Conway's Game of Life
Nope. Life is Turing-complete - meaning that every Life pattern can be simulated by a Turing Machine and vice versa - so short of solving the Halting Problem, the only way of knowing how a given configuration will end up is to run the simulation.
I think that applies to any cellular automaton, actually, not just Life (well, short of rules where every pattern dies or otherwise exhibits predictable/consistent behavior) - although I'm not sure how to prove it for a non-Turing-complete CA.
There are techniques like HashLife for rapidly computing a long-term state of a starting configuration.
However, at some level this is simply an optimization which uses memoization to takes advantage of the redudancy in the ruleset using quadtrees (a functional data structure used here as a kind of deconstructed representation of the field.)
Your question is not very clear because "calculating n-th step while skipping intermediate steps" is difficult to formalize.

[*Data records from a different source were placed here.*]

(* ===== verification/Observe.v ===== *)
(** * Observe: who observes a resource, and telling them

    Models [csdk/stack/src/ocobserve.c], with [IsObservationIdExisting] and
    [GetObserverFromResourceList] of [ocresource.c] and [OCStackFeedBack],
    [OCNotifyAllObservers] and [OCNotifyListOfObservers] of [ocstack.c].  A
    notification is a request of its own that goes through the handler of the
    resource; what handles it ([ProcessRequest]) is a variable here and is put
    in by the file about requests. *)
From S2P Require Import Prelude Effects OicString Heap CaCommon CaMessage StackTypes Payload Endpoint Discovery ServerRequest Resources.

Definition MAX_OBSERVER_FAILED_COMM : Z := 2.
Definition MAX_OBSERVER_NON_COUNT : Z := 3.
Definition MAX_OBSERVER_TTL_SECONDS : Z := 60 * 60 * 24.
Definition observer_ttl (now : Z) : Z := GetTicks now (MAX_OBSERVER_TTL_SECONDS * MILLISECONDS_PER_SECOND).
Definition sizeof_ResourceObserver : Z := 248.
Definition MAX_OBSERVE_AGE : Z := 0x2FFFF.
Definition OC_PRESENCE_TRIGGER_DELETE : Z := 2.
Definition OC_ACTIVE : Z := 4.

Definition set_lowQosCount (n : Z) (o : ResourceObserver) : ResourceObserver := {|
  ro_addr := ro_addr o; observeId := observeId o; resUri := resUri o; ro_query := ro_query o; ro_token := ro_token o;
  ro_tokenLength := ro_tokenLength o; ro_devAddr := ro_devAddr o; ro_qos := ro_qos o;
  failedCommCount := failedCommCount o; lowQosCount := n; forceHighQos := forceHighQos o; ro_TTL := ro_TTL o;
  ro_acceptFormat := ro_acceptFormat o; ro_acceptVersion := ro_acceptVersion o |}.
Definition set_TTL (t : Z) (o : ResourceObserver) : ResourceObserver := {|
  ro_addr := ro_addr o; observeId := observeId o; resUri := resUri o; ro_query := ro_query o; ro_token := ro_token o;
  ro_tokenLength := ro_tokenLength o; ro_devAddr := ro_devAddr o; ro_qos := ro_qos o;
  failedCommCount := failedCommCount o; lowQosCount := lowQosCount o; forceHighQos := forceHighQos o; ro_TTL := t;
  ro_acceptFormat := ro_acceptFormat o; ro_acceptVersion := ro_acceptVersion o |}.
Definition set_failures (failed force : Z) (o : ResourceObserver) : ResourceObserver := {|
  ro_addr := ro_addr o; observeId := observeId o; resUri := resUri o; ro_query := ro_query o; ro_token := ro_token o;
  ro_tokenLength := ro_tokenLength o; ro_devAddr := ro_devAddr o; ro_qos := ro_qos o;
  failedCommCount := failed; lowQosCount := lowQosCount o; forceHighQos := force; ro_TTL := ro_TTL o;
  ro_acceptFormat := ro_acceptFormat o; ro_acceptVersion := ro_acceptVersion o |}.

(** ** Quality of service *)

(** The observer after, and the quality of service. *)
Definition DetermineObserverQoS (method : OCMethod) (o : ResourceObserver) (appQoS : OCQualityOfService)
    : OCQualityOfService * ResourceObserver :=
  let decidedQoS := if decide (appQoS = OC_NA_QOS) then ro_qos o else appQoS in
  if decide (appQoS = OC_HIGH_QOS) then (decidedQoS, o)
  else if (negb (forceHighQos o =? 0) || (MAX_OBSERVER_NON_COUNT <=? lowQosCount o)) &&
          bool_decide (method <> OC_REST_PRESENCE)
  then (OC_HIGH_QOS, set_lowQosCount 0 o)
  else (decidedQoS, set_lowQosCount (u8 (lowQosCount o + 1)) o).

However, Game of life is P-complete meaning that any polynomial time algorithm can be reduced to the problem of calculating the future state of a cell in Game of Life. Therefore, if you have an algorithm to predict Game of life which is fast in the worst case, then you deduce fast algorithms for any polynomial time problems, which is very unlikely even if you allow parallelism (cf. P vs. NC). Hashlife works well on typical or very sparse inputs, not on all inputs.